» **WHAT THE TASK REQUIRES**:
Could you print every line from the first one of the records below through the line containing "let env := Firestore.allResolve", with both included and nothing else?

» **RECORDS FOR PROCESSING**:
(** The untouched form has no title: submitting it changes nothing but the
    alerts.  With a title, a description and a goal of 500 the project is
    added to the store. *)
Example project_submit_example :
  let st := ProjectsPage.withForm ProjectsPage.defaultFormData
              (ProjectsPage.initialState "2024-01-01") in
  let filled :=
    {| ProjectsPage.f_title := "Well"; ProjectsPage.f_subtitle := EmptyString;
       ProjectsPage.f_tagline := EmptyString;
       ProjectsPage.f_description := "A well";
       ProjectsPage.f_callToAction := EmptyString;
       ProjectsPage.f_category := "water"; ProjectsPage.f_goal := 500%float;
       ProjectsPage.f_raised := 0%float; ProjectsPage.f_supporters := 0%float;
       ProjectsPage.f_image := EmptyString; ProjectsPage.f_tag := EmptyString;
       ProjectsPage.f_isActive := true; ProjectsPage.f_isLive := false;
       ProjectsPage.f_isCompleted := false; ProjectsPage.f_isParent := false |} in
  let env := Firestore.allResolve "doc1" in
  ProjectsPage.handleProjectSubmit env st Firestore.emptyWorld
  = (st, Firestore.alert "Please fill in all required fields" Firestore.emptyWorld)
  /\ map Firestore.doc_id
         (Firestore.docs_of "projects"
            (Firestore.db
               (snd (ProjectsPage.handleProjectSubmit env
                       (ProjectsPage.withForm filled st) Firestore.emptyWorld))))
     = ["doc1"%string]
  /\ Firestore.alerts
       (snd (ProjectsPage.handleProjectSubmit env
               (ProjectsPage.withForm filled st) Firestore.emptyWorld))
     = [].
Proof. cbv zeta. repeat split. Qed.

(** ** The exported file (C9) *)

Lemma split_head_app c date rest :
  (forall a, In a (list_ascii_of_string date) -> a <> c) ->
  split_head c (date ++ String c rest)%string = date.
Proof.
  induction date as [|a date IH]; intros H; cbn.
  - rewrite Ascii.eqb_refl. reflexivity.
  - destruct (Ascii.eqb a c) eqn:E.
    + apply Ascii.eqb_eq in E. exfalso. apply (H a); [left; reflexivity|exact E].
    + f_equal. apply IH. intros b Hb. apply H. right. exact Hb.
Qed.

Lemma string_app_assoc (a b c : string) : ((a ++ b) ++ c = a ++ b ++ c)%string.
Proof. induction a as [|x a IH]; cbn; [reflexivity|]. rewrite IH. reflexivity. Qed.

» **REPLY TO THE TASK**:
(** The untouched form has no title: submitting it changes nothing but the
    alerts.  With a title, a description and a goal of 500 the project is
    added to the store. *)
Example project_submit_example :
  let st := ProjectsPage.withForm ProjectsPage.defaultFormData
              (ProjectsPage.initialState "2024-01-01") in
  let filled :=
    {| ProjectsPage.f_title := "Well"; ProjectsPage.f_subtitle := EmptyString;
       ProjectsPage.f_tagline := EmptyString;
       ProjectsPage.f_description := "A well";
       ProjectsPage.f_callToAction := EmptyString;
       ProjectsPage.f_category := "water"; ProjectsPage.f_goal := 500%float;
       ProjectsPage.f_raised := 0%float; ProjectsPage.f_supporters := 0%float;
       ProjectsPage.f_image := EmptyString; ProjectsPage.f_tag := EmptyString;
       ProjectsPage.f_isActive := true; ProjectsPage.f_isLive := false;
       ProjectsPage.f_isCompleted := false; ProjectsPage.f_isParent := false |} in
  let env := Firestore.allResolve "doc1" in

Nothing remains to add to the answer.